Extracted material —
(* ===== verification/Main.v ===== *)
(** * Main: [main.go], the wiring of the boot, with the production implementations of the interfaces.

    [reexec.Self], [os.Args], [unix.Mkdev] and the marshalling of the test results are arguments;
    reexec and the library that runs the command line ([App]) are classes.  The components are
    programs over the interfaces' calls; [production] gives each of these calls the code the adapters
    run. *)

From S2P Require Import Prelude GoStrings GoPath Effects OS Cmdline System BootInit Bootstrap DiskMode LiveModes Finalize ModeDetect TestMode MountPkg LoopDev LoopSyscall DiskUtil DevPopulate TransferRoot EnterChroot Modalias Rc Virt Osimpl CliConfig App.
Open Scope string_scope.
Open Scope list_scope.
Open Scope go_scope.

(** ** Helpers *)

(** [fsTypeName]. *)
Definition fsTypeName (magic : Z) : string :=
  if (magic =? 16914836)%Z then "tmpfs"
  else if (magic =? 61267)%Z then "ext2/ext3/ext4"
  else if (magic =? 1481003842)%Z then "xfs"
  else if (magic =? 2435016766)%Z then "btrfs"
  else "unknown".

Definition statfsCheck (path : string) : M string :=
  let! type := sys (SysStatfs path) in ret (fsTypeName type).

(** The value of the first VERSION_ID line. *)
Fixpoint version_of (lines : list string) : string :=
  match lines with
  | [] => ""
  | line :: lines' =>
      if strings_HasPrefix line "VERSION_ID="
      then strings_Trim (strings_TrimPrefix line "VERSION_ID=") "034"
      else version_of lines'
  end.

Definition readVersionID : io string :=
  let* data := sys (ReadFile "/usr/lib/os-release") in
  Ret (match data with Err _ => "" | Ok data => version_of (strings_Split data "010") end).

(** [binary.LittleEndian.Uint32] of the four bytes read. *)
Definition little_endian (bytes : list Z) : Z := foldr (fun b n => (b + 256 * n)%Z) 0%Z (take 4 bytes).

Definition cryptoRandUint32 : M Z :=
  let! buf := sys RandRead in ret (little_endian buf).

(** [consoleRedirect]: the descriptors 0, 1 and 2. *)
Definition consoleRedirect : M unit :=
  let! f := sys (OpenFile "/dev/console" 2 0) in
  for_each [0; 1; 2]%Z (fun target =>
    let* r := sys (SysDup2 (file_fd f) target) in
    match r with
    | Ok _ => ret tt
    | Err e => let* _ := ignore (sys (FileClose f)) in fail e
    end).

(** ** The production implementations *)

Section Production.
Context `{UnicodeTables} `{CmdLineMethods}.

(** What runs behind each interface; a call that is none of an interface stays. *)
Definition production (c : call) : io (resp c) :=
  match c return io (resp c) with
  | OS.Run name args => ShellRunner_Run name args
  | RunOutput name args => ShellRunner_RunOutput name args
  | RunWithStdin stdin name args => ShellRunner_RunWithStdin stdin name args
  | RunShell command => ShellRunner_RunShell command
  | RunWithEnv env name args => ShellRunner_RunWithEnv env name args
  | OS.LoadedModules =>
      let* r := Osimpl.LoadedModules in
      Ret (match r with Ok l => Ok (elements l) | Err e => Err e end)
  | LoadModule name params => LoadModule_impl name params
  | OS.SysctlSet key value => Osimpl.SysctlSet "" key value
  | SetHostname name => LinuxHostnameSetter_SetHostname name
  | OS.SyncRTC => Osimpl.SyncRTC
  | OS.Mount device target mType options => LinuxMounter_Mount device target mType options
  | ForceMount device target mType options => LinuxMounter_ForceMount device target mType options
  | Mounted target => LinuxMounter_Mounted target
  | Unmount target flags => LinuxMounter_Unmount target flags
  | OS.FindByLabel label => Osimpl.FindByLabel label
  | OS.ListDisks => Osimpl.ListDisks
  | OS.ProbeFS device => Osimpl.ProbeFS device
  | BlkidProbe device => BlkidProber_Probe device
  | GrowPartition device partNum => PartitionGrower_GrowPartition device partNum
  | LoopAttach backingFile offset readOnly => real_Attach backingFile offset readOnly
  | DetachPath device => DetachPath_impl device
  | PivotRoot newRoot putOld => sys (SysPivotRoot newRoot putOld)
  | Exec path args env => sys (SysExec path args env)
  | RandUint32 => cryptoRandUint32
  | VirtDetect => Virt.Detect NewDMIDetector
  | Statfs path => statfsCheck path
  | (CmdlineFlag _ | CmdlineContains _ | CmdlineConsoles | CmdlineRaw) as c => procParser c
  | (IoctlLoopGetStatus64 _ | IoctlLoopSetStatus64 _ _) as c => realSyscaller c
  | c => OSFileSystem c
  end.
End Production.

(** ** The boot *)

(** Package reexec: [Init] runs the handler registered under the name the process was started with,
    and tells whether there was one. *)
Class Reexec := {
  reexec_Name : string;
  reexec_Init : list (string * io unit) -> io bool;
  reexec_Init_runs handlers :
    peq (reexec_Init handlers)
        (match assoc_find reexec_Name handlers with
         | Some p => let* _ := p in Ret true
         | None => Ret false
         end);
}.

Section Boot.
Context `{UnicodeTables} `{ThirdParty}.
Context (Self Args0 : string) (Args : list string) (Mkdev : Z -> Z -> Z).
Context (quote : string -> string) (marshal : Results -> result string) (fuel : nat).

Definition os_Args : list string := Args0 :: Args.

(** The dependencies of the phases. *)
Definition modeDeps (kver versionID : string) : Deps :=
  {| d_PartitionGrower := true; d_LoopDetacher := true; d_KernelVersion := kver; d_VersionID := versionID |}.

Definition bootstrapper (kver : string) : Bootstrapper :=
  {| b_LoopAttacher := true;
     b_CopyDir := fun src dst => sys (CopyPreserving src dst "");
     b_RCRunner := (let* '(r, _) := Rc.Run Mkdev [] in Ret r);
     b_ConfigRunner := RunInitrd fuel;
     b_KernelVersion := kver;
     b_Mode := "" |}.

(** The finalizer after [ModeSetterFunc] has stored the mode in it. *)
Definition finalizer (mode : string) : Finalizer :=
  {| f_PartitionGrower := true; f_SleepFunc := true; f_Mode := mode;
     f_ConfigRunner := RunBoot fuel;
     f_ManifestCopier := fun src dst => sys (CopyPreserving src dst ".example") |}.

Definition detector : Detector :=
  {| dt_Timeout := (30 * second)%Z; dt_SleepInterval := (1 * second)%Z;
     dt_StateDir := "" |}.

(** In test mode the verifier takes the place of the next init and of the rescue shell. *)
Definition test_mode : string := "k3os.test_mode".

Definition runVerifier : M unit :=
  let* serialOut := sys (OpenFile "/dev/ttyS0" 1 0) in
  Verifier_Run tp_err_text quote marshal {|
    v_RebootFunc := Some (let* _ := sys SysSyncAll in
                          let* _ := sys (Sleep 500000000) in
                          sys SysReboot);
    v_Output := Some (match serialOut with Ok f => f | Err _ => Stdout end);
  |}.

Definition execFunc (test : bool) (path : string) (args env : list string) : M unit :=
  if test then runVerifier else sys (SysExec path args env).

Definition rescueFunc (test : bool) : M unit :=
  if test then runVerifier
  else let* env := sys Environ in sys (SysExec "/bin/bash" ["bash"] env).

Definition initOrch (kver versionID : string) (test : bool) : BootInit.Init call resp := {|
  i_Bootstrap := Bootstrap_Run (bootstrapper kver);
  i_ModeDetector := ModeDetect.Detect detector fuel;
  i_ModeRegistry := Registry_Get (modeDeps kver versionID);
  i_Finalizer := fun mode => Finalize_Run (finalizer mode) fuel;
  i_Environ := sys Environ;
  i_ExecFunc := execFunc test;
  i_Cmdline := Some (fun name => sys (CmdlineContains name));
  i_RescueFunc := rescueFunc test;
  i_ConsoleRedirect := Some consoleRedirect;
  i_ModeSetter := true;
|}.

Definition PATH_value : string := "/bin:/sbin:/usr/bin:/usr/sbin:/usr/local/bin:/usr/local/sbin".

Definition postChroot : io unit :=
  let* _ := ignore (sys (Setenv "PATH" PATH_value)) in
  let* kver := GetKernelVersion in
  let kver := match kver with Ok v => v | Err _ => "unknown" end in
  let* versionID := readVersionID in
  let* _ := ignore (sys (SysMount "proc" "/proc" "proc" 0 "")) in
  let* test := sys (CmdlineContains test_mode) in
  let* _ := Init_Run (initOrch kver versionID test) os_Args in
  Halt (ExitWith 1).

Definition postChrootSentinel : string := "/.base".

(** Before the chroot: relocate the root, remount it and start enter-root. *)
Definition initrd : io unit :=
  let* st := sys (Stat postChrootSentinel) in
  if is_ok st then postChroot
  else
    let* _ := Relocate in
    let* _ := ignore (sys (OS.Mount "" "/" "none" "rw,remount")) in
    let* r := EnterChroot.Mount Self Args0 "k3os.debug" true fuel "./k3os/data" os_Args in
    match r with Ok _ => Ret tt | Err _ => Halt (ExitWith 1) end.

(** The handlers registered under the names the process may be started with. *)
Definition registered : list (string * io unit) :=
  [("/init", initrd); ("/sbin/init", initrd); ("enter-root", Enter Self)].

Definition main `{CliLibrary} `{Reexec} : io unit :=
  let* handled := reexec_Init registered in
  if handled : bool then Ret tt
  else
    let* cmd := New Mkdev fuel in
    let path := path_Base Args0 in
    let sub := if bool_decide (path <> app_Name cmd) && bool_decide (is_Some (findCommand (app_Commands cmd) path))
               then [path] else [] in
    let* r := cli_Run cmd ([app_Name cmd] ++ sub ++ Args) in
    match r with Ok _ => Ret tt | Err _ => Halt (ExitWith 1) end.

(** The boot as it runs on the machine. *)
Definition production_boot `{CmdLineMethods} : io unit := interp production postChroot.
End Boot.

---

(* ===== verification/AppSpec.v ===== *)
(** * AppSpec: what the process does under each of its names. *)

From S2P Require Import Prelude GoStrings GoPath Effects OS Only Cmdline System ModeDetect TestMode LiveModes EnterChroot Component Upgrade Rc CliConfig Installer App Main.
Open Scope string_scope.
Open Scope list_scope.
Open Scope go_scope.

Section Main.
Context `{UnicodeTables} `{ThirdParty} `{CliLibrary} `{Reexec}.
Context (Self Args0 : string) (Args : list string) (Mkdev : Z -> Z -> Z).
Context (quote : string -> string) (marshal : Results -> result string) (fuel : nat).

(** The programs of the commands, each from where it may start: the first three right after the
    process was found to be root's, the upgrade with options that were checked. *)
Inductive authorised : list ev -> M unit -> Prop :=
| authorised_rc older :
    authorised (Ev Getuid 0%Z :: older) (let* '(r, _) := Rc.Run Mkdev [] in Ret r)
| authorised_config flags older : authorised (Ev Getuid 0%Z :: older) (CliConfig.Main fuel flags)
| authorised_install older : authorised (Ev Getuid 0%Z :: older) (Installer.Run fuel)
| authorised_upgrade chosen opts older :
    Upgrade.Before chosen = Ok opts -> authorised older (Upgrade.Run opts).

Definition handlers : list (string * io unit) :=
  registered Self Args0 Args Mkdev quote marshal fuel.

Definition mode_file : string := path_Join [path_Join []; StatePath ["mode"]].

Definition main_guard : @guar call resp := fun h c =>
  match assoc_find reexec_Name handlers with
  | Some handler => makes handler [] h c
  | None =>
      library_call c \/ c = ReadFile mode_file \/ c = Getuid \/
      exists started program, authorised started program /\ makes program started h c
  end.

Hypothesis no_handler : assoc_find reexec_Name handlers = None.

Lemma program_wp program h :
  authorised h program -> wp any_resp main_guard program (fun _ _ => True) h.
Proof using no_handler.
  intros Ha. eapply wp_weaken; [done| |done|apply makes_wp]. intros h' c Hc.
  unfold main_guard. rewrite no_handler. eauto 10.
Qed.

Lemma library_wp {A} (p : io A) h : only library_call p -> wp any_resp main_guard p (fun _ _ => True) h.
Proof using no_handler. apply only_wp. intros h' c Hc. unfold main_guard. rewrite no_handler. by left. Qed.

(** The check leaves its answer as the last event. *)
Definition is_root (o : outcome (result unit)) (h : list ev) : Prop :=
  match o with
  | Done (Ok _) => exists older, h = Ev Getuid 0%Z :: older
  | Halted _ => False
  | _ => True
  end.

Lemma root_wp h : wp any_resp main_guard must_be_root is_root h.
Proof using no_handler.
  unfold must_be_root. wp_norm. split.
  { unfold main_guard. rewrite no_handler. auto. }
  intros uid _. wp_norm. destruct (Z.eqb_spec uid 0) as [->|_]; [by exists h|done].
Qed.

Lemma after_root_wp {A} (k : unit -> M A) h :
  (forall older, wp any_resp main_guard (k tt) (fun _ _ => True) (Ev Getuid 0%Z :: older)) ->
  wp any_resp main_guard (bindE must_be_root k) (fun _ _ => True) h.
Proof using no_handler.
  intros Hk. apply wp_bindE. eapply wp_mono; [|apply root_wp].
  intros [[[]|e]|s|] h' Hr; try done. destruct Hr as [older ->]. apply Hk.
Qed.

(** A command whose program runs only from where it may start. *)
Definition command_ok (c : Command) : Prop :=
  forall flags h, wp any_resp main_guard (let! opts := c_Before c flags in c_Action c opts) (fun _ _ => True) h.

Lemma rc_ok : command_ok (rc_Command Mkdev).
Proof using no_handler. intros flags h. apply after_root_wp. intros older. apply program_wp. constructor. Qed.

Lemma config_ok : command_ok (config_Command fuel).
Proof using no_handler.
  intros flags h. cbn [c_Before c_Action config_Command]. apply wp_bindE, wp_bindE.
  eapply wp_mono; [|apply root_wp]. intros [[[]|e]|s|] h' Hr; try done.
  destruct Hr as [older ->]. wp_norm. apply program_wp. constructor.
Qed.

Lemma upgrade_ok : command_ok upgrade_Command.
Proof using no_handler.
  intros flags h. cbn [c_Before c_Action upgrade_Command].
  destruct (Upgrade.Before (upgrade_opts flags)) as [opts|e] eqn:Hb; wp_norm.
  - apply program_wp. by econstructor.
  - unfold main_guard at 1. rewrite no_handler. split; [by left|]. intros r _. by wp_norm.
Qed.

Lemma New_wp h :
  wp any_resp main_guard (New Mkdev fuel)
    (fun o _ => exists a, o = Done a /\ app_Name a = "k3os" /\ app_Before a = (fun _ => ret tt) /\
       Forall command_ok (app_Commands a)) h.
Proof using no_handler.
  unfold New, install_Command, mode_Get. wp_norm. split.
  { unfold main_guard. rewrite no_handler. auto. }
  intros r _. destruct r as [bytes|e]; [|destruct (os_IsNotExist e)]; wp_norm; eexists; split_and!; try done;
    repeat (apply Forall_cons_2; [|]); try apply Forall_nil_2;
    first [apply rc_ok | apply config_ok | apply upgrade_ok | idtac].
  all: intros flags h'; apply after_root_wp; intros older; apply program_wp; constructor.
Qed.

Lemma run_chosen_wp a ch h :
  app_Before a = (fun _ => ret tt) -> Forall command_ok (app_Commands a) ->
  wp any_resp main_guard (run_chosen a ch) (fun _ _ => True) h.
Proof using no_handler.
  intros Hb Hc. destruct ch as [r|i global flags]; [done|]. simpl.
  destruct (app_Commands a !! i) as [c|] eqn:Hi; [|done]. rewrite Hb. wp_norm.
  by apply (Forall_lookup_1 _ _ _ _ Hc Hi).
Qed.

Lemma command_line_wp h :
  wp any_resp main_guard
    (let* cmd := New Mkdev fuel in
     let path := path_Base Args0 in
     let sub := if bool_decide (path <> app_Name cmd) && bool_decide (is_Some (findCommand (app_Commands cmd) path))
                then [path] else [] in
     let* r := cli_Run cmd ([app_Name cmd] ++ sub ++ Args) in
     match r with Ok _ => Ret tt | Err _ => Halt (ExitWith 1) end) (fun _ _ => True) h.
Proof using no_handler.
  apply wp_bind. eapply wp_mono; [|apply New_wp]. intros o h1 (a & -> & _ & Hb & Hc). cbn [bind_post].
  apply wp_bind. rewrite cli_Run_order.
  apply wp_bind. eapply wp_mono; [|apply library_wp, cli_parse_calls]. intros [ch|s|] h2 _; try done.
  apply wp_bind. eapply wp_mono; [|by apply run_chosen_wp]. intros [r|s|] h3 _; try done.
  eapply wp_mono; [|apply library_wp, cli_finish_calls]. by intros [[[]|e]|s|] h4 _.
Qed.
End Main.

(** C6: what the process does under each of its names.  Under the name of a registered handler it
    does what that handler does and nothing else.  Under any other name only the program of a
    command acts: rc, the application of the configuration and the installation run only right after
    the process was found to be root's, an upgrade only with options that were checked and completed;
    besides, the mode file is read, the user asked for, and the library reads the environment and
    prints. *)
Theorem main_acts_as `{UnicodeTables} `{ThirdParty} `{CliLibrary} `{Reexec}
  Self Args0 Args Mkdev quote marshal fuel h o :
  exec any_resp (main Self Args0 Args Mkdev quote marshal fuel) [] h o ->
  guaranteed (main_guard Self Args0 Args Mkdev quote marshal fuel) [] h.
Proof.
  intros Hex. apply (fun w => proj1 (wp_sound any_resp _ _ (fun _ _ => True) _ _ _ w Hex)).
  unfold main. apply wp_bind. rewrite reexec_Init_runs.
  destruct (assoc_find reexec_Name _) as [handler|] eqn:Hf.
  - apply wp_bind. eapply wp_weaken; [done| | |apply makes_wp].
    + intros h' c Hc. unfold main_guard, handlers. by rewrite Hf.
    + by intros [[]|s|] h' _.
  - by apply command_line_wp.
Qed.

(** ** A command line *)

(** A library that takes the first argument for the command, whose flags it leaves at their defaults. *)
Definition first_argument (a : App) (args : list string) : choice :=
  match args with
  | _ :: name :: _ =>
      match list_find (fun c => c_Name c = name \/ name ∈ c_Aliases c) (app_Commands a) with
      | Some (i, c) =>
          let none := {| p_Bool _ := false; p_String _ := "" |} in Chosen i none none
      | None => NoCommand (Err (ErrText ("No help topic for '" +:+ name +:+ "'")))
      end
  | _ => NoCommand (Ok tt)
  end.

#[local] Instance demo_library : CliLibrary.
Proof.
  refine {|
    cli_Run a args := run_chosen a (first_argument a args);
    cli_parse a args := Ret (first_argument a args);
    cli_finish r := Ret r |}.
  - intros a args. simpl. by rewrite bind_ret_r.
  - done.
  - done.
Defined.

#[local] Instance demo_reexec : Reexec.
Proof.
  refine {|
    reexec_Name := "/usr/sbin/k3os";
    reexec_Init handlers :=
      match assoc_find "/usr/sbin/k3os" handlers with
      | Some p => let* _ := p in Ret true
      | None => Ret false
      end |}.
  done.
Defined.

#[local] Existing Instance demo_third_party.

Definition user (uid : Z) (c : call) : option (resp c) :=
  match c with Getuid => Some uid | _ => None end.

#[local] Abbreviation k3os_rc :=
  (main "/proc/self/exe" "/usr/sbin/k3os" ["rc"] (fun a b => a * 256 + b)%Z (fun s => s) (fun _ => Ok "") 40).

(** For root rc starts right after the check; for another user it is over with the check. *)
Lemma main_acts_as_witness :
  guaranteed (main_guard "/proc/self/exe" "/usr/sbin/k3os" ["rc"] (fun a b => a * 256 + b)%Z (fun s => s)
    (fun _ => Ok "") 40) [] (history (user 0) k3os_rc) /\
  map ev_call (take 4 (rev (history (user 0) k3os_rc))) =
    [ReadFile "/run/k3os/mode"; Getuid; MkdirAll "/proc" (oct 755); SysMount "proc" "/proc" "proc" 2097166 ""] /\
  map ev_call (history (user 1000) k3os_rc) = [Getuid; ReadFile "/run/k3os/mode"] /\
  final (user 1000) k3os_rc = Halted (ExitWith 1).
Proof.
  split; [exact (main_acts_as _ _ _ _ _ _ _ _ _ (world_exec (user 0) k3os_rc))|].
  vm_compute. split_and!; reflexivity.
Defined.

--

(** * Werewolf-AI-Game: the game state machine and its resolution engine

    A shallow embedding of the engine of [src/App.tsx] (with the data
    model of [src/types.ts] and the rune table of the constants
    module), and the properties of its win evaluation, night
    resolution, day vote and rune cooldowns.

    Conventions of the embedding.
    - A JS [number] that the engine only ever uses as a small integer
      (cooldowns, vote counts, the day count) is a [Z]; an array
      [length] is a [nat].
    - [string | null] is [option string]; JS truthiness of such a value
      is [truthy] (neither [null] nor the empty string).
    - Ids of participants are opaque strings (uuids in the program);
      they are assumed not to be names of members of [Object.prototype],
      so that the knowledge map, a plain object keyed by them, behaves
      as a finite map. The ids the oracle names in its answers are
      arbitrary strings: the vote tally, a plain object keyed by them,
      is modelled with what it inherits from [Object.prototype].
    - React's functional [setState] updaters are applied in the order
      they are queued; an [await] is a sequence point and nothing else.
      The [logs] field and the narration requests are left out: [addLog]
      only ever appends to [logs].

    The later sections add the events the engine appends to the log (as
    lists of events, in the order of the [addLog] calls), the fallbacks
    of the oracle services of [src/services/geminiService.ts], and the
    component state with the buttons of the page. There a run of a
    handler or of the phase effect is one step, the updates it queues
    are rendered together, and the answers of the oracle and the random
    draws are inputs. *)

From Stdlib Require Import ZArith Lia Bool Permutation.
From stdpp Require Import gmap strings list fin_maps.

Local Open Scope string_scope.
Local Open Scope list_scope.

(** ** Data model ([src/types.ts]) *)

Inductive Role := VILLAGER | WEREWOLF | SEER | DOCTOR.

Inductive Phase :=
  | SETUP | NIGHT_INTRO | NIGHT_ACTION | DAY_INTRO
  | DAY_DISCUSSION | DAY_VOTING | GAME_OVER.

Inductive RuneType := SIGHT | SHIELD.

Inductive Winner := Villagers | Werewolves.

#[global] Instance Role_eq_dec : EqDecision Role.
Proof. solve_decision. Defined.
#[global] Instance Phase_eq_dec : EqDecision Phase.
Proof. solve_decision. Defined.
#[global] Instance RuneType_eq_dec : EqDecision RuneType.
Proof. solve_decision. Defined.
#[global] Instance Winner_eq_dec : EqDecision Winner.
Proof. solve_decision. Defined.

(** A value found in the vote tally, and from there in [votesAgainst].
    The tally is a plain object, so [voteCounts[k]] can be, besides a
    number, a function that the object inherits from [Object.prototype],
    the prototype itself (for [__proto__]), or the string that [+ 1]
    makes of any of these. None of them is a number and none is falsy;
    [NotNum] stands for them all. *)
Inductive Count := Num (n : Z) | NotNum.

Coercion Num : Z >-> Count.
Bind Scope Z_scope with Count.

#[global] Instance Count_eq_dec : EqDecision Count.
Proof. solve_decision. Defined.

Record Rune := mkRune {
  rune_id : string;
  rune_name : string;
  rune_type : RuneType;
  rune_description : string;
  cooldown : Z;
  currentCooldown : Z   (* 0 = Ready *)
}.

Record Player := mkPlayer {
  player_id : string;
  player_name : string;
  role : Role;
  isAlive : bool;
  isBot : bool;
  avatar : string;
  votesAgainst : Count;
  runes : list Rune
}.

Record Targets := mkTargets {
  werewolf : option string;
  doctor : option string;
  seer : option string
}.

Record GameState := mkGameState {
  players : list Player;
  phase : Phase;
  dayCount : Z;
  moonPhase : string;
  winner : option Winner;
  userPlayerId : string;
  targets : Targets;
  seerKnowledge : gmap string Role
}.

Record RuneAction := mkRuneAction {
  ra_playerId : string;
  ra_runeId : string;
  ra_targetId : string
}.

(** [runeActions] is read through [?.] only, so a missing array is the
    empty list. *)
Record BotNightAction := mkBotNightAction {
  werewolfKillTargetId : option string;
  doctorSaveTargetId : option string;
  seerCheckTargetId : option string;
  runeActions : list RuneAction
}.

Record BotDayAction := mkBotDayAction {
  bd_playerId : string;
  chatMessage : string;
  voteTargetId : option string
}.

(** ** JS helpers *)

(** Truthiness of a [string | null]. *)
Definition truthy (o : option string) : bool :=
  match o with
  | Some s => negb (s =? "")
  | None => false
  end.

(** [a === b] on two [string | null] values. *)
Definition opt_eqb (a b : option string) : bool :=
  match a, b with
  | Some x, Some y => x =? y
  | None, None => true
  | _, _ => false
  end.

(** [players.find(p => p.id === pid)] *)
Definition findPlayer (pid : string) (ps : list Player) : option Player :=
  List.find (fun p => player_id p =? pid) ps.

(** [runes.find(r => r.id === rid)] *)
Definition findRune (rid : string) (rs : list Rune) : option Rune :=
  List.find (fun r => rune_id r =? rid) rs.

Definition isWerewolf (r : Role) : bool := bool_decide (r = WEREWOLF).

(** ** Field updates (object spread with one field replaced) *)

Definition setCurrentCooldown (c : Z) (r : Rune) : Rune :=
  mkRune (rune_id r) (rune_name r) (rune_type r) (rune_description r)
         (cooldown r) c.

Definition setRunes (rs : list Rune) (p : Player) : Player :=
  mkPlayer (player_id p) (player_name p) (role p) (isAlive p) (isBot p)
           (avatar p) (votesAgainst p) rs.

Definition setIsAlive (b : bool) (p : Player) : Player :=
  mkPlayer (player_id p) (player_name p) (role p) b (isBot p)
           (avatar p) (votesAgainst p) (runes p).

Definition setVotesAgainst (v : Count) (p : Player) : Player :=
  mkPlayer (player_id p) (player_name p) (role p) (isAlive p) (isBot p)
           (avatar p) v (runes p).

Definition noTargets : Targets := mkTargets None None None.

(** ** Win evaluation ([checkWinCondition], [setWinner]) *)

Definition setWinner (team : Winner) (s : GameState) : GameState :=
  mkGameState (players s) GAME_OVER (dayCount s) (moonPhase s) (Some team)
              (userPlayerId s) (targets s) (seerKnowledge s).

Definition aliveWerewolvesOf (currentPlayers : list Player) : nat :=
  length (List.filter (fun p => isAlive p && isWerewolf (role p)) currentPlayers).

Task goal — In the listing above, find the line containing "NIGHT_ACTION | DAY_INTRO" and the line containing "Record BotNightAction := mkBotNightAction", then retype both and every line between them exactly, with nothing else.

Exercise solution —
  | SETUP | NIGHT_INTRO | NIGHT_ACTION | DAY_INTRO
  | DAY_DISCUSSION | DAY_VOTING | GAME_OVER.

Inductive RuneType := SIGHT | SHIELD.

Inductive Winner := Villagers | Werewolves.

#[global] Instance Role_eq_dec : EqDecision Role.
Proof. solve_decision. Defined.
#[global] Instance Phase_eq_dec : EqDecision Phase.
Proof. solve_decision. Defined.
#[global] Instance RuneType_eq_dec : EqDecision RuneType.
Proof. solve_decision. Defined.
#[global] Instance Winner_eq_dec : EqDecision Winner.
Proof. solve_decision. Defined.

(** A value found in the vote tally, and from there in [votesAgainst].
    The tally is a plain object, so [voteCounts[k]] can be, besides a
    number, a function that the object inherits from [Object.prototype],
    the prototype itself (for [__proto__]), or the string that [+ 1]
    makes of any of these. None of them is a number and none is falsy;
    [NotNum] stands for them all. *)
Inductive Count := Num (n : Z) | NotNum.

Coercion Num : Z >-> Count.
Bind Scope Z_scope with Count.

#[global] Instance Count_eq_dec : EqDecision Count.
Proof. solve_decision. Defined.

Record Rune := mkRune {
  rune_id : string;
  rune_name : string;
  rune_type : RuneType;
  rune_description : string;
  cooldown : Z;
  currentCooldown : Z   (* 0 = Ready *)
}.

Record Player := mkPlayer {
  player_id : string;
  player_name : string;
  role : Role;
  isAlive : bool;
  isBot : bool;
  avatar : string;
  votesAgainst : Count;
  runes : list Rune
}.

Record Targets := mkTargets {
  werewolf : option string;
  doctor : option string;
  seer : option string
}.

Record GameState := mkGameState {
  players : list Player;
  phase : Phase;
  dayCount : Z;
  moonPhase : string;
  winner : option Winner;
  userPlayerId : string;
  targets : Targets;
  seerKnowledge : gmap string Role
}.

Record RuneAction := mkRuneAction {
  ra_playerId : string;
  ra_runeId : string;
  ra_targetId : string
}.

(** [runeActions] is read through [?.] only, so a missing array is the
    empty list. *)
Record BotNightAction := mkBotNightAction {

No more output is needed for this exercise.